- [WHAT YOU NEED TO DO]
All lines from the opening of the entries below through the line containing "exceptions and reproducibility), [Alignment]" must be output exactly as they appear, with no other lines.

- [DATA EXTRACTS]
-- Opening Marker --

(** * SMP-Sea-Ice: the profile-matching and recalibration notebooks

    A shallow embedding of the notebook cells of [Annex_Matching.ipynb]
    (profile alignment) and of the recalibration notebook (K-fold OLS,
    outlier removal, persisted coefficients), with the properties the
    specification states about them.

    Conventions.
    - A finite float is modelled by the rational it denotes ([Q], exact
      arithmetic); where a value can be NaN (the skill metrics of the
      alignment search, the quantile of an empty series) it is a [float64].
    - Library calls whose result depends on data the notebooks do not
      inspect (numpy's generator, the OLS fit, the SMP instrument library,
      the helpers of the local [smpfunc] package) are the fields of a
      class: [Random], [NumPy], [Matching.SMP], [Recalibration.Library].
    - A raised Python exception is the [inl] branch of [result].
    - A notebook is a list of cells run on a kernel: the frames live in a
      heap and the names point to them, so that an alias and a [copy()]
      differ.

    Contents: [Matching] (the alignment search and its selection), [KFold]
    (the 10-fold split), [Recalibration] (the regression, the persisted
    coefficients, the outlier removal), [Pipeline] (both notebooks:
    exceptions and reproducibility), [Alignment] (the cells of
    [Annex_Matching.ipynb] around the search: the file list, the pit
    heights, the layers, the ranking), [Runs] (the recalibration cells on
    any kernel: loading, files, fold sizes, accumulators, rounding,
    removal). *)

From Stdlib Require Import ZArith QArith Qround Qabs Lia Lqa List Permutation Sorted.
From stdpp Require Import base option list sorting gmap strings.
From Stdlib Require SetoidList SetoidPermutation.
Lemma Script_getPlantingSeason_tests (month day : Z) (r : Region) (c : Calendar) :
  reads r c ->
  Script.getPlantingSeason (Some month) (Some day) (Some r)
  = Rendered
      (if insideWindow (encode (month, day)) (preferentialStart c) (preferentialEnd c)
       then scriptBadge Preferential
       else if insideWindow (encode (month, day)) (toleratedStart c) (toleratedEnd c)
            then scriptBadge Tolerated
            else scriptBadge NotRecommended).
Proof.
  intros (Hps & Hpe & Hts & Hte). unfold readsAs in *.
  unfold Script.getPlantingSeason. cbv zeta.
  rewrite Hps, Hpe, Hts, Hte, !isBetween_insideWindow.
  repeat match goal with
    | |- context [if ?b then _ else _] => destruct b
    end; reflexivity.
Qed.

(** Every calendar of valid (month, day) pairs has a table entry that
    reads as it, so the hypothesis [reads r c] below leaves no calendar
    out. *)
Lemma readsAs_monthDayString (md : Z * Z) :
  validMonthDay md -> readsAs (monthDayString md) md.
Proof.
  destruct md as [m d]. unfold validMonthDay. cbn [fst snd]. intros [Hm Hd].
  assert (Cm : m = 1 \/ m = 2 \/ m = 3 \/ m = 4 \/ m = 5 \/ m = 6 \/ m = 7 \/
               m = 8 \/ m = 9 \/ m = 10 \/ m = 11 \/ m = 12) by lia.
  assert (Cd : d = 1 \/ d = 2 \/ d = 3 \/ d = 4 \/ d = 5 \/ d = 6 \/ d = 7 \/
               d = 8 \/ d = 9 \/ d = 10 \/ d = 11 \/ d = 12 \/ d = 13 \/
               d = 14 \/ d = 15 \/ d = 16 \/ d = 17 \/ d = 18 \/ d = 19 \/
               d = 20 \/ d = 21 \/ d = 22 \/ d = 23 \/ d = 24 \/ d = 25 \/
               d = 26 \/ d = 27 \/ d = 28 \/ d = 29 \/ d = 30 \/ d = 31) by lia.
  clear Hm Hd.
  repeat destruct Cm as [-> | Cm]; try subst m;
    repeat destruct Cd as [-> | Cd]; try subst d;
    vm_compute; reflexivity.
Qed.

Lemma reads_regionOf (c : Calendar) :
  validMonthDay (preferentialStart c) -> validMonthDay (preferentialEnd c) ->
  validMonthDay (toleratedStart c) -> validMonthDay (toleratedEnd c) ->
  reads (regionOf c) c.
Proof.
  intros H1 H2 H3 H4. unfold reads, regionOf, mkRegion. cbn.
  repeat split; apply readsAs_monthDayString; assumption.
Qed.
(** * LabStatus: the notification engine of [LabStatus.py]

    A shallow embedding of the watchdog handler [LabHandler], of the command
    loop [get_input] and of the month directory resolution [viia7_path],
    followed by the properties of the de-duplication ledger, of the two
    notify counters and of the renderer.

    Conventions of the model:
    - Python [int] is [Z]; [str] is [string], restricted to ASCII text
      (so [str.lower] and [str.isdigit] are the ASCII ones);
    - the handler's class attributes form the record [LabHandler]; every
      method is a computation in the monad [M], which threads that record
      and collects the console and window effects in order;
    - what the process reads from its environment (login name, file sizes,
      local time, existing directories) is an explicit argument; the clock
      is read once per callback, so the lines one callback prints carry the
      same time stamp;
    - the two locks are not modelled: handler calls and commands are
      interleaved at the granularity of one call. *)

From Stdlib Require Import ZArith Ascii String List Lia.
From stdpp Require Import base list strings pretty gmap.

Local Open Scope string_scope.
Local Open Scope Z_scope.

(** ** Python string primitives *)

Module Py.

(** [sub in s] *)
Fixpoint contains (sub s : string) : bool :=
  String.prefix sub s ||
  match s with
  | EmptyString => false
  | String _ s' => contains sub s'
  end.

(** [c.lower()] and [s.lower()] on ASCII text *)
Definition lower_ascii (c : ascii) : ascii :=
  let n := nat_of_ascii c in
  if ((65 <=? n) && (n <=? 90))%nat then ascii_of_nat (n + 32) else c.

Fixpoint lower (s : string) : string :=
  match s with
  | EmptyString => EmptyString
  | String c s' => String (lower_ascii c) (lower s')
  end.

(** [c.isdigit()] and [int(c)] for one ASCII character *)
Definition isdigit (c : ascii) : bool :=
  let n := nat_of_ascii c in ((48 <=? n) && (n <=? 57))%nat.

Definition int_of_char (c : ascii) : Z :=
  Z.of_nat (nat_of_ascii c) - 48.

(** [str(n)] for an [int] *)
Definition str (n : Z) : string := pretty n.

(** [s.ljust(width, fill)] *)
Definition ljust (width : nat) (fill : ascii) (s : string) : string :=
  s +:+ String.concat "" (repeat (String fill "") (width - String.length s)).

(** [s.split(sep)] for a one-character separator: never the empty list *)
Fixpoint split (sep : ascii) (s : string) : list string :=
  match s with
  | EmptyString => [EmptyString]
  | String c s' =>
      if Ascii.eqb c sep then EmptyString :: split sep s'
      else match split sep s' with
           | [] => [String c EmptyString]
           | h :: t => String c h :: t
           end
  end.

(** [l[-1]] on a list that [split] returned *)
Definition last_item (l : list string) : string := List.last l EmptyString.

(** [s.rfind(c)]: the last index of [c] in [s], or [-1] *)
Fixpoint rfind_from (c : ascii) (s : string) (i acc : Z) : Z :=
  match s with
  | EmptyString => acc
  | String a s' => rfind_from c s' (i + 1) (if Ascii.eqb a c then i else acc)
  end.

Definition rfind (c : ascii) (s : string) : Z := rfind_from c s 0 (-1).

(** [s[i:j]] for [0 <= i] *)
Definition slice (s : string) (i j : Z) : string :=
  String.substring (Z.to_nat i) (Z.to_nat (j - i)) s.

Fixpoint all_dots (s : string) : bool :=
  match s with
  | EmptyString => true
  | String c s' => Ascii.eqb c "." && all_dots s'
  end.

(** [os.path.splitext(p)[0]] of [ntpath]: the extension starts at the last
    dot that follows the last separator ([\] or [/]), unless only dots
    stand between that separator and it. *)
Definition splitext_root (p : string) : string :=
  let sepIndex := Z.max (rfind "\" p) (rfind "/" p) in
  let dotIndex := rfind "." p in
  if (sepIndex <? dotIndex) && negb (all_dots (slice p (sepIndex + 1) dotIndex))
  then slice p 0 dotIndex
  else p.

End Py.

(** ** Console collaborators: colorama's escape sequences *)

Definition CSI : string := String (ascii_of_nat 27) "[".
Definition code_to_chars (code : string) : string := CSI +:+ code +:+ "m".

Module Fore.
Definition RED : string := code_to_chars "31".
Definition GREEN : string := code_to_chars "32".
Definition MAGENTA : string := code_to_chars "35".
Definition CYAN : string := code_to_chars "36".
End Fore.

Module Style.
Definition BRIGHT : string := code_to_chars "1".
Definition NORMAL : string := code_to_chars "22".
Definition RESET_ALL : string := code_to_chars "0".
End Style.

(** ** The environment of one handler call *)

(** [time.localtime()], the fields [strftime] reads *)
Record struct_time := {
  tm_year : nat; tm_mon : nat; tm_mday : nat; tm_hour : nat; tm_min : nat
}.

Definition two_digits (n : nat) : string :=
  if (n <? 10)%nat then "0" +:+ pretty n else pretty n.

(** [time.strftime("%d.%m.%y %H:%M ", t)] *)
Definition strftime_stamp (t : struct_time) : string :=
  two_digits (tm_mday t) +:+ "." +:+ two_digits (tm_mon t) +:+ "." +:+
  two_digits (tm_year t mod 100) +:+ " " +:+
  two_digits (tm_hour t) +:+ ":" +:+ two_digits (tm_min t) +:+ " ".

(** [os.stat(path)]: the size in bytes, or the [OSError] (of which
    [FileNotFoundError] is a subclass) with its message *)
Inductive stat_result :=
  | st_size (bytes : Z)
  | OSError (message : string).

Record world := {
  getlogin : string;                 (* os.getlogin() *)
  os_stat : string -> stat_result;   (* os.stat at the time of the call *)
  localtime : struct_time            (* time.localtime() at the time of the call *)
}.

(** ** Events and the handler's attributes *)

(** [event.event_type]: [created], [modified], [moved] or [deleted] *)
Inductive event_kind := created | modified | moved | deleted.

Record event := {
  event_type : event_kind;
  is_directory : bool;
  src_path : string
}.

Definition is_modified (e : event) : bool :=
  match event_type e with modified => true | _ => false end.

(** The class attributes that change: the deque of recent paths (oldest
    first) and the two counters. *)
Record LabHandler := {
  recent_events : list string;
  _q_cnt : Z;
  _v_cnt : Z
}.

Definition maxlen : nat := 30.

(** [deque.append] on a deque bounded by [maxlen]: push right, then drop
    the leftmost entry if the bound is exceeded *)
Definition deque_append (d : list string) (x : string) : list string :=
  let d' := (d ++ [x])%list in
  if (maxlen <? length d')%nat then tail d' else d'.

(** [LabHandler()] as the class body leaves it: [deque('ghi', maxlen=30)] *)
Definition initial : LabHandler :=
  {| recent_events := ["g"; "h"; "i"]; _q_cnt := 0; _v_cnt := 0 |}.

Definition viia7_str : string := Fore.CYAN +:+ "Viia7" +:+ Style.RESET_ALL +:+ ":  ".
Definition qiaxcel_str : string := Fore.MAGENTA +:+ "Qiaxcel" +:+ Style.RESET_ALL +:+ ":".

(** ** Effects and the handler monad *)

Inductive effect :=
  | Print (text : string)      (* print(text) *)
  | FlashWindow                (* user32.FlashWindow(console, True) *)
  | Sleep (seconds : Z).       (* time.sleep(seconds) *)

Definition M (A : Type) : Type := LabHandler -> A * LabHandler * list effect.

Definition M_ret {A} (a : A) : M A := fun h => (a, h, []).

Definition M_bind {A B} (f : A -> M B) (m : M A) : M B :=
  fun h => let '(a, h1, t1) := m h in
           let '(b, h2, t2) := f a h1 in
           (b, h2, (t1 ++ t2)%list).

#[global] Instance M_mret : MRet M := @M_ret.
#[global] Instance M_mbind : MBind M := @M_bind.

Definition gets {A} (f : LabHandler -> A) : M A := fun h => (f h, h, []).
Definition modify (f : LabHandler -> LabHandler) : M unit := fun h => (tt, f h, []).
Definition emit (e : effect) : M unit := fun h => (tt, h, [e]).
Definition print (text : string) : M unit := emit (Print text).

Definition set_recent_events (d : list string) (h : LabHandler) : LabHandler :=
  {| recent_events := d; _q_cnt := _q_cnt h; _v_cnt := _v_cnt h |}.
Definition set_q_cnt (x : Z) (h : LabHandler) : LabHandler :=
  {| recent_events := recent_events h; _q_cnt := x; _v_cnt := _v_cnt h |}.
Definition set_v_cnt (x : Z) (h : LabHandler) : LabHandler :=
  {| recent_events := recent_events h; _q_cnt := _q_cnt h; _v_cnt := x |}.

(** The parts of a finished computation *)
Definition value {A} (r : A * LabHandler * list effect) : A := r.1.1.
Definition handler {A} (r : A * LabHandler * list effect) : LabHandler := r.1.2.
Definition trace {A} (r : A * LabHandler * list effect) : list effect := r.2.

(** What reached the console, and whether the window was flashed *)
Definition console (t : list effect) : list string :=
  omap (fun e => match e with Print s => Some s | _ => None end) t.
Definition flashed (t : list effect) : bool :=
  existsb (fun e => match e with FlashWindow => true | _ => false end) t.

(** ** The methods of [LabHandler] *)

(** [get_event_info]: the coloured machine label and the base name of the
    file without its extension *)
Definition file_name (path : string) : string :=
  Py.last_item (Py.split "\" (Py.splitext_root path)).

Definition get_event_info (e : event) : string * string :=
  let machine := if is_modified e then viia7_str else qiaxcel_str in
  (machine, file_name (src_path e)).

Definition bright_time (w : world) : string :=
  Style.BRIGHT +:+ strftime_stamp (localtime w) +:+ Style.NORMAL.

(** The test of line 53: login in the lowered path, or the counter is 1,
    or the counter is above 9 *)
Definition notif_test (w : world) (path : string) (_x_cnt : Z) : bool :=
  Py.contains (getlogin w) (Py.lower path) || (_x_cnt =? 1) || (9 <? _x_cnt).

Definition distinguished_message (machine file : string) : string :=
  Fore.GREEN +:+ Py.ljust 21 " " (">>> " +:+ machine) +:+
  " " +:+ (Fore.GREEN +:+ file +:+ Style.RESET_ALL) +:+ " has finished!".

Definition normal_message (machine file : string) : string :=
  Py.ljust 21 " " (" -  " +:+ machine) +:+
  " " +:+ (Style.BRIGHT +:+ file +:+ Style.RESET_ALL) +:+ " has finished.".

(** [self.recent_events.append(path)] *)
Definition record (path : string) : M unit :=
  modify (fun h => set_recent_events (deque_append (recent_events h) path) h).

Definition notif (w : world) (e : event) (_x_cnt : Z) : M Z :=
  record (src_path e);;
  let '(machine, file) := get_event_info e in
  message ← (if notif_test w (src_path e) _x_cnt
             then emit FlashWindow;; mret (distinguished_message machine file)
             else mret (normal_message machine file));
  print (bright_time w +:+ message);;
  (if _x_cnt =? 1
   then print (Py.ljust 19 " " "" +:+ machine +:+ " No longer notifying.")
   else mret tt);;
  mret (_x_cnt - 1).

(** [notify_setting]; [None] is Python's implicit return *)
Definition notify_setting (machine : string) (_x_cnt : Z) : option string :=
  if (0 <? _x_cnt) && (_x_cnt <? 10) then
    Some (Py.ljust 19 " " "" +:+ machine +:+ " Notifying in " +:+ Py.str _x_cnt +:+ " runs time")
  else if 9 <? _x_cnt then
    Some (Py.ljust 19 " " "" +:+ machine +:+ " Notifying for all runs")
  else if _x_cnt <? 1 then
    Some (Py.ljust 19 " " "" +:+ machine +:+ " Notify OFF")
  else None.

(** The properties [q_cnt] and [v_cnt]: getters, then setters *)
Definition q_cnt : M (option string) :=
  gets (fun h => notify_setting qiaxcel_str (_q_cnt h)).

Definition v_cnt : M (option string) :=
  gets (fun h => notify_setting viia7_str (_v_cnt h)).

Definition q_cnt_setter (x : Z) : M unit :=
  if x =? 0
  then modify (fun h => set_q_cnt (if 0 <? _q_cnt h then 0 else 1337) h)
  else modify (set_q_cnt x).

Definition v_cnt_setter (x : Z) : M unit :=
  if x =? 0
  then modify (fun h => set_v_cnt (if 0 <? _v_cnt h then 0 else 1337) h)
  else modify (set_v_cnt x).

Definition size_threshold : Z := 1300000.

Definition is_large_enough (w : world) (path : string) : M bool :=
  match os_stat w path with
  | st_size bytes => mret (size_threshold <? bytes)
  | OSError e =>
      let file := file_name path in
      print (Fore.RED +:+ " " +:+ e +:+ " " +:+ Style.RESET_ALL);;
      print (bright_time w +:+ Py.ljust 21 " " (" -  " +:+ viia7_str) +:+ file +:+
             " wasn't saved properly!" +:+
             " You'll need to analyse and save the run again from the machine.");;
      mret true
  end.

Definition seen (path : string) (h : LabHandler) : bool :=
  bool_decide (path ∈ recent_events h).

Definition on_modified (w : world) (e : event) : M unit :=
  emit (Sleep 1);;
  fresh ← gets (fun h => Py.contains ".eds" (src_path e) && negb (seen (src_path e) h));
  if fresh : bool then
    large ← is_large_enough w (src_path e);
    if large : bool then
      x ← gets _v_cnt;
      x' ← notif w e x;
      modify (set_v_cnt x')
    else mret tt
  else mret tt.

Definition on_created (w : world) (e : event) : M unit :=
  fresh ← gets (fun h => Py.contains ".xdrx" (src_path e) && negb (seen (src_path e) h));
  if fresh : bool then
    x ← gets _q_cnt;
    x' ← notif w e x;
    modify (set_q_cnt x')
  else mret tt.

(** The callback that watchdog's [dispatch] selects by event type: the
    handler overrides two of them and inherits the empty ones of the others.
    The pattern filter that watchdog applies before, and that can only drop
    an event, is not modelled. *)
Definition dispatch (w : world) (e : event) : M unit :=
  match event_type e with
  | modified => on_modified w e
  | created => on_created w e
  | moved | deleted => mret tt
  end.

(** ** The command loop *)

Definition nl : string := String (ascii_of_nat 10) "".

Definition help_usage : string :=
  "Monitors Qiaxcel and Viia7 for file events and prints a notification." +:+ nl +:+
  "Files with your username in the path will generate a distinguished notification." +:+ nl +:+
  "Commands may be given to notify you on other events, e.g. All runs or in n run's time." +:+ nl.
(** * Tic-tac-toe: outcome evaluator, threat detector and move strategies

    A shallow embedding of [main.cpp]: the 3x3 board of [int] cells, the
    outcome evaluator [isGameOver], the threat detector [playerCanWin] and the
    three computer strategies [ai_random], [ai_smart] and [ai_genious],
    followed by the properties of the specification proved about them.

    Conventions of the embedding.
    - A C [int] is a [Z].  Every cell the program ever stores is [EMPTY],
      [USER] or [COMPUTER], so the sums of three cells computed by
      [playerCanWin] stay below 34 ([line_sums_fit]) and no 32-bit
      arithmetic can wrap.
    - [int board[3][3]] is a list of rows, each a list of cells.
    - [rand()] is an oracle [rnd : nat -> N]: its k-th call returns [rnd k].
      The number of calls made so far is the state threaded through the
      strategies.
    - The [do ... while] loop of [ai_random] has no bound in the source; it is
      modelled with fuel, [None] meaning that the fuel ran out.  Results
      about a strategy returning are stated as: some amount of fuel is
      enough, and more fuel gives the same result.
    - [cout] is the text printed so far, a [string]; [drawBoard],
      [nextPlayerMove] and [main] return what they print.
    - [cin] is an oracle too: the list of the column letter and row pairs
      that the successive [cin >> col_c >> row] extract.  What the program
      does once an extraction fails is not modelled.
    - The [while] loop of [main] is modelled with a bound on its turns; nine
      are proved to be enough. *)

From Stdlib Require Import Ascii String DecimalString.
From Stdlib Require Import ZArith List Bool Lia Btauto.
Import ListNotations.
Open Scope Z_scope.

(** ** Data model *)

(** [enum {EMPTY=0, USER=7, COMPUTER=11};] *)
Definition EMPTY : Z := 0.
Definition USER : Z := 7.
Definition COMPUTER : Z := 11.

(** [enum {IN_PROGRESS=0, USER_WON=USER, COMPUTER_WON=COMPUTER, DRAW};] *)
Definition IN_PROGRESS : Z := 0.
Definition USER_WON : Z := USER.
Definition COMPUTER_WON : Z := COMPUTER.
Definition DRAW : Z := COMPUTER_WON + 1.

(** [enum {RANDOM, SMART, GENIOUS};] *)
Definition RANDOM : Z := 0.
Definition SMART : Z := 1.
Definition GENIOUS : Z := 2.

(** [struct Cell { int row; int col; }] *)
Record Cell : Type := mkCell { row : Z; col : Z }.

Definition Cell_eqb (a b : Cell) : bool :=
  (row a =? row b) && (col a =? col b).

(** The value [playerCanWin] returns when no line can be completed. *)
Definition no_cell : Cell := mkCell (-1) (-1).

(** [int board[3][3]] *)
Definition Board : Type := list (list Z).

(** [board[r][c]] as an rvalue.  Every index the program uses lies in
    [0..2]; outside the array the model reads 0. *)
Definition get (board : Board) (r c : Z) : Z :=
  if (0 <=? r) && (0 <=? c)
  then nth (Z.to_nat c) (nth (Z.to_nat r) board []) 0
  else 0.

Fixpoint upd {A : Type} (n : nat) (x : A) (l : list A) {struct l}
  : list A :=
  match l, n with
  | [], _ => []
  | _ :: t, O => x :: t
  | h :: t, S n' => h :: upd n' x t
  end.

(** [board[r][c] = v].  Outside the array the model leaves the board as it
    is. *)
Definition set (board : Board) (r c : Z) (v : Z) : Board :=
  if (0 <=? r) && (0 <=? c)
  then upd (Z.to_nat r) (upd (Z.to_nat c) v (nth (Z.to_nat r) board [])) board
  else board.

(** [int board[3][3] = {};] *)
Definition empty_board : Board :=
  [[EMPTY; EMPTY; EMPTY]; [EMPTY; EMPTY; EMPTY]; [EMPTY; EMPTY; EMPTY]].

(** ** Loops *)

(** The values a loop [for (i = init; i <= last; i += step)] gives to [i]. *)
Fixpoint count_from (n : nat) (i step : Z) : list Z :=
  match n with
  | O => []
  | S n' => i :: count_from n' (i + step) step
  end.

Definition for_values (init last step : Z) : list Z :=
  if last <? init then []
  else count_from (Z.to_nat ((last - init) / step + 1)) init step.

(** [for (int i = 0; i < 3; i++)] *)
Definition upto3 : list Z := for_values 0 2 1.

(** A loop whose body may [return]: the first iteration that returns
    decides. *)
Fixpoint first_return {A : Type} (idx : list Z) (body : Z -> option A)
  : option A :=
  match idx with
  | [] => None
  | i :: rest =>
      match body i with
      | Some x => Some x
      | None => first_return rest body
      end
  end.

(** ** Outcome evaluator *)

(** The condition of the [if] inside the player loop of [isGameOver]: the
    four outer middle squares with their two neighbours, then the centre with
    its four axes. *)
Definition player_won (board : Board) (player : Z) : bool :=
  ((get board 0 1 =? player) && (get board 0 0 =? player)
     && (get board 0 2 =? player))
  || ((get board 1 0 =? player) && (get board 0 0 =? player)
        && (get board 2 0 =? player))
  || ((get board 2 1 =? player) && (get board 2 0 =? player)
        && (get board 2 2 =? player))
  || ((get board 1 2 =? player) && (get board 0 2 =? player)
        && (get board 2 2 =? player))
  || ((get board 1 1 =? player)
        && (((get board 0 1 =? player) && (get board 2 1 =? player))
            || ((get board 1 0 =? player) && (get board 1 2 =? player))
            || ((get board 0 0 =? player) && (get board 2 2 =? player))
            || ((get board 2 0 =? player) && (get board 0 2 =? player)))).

-- Closing Marker --

- [RESULT FOR THIS EXERCISE]
(** * SMP-Sea-Ice: the profile-matching and recalibration notebooks

    A shallow embedding of the notebook cells of [Annex_Matching.ipynb]
    (profile alignment) and of the recalibration notebook (K-fold OLS,
    outlier removal, persisted coefficients), with the properties the
    specification states about them.

    Conventions.
    - A finite float is modelled by the rational it denotes ([Q], exact
      arithmetic); where a value can be NaN (the skill metrics of the
      alignment search, the quantile of an empty series) it is a [float64].
    - Library calls whose result depends on data the notebooks do not
      inspect (numpy's generator, the OLS fit, the SMP instrument library,
      the helpers of the local [smpfunc] package) are the fields of a
      class: [Random], [NumPy], [Matching.SMP], [Recalibration.Library].
    - A raised Python exception is the [inl] branch of [result].
    - A notebook is a list of cells run on a kernel: the frames live in a
      heap and the names point to them, so that an alias and a [copy()]
      differ.

    Contents: [Matching] (the alignment search and its selection), [KFold]
    (the 10-fold split), [Recalibration] (the regression, the persisted
    coefficients, the outlier removal), [Pipeline] (both notebooks:
    exceptions and reproducibility), [Alignment] (the cells of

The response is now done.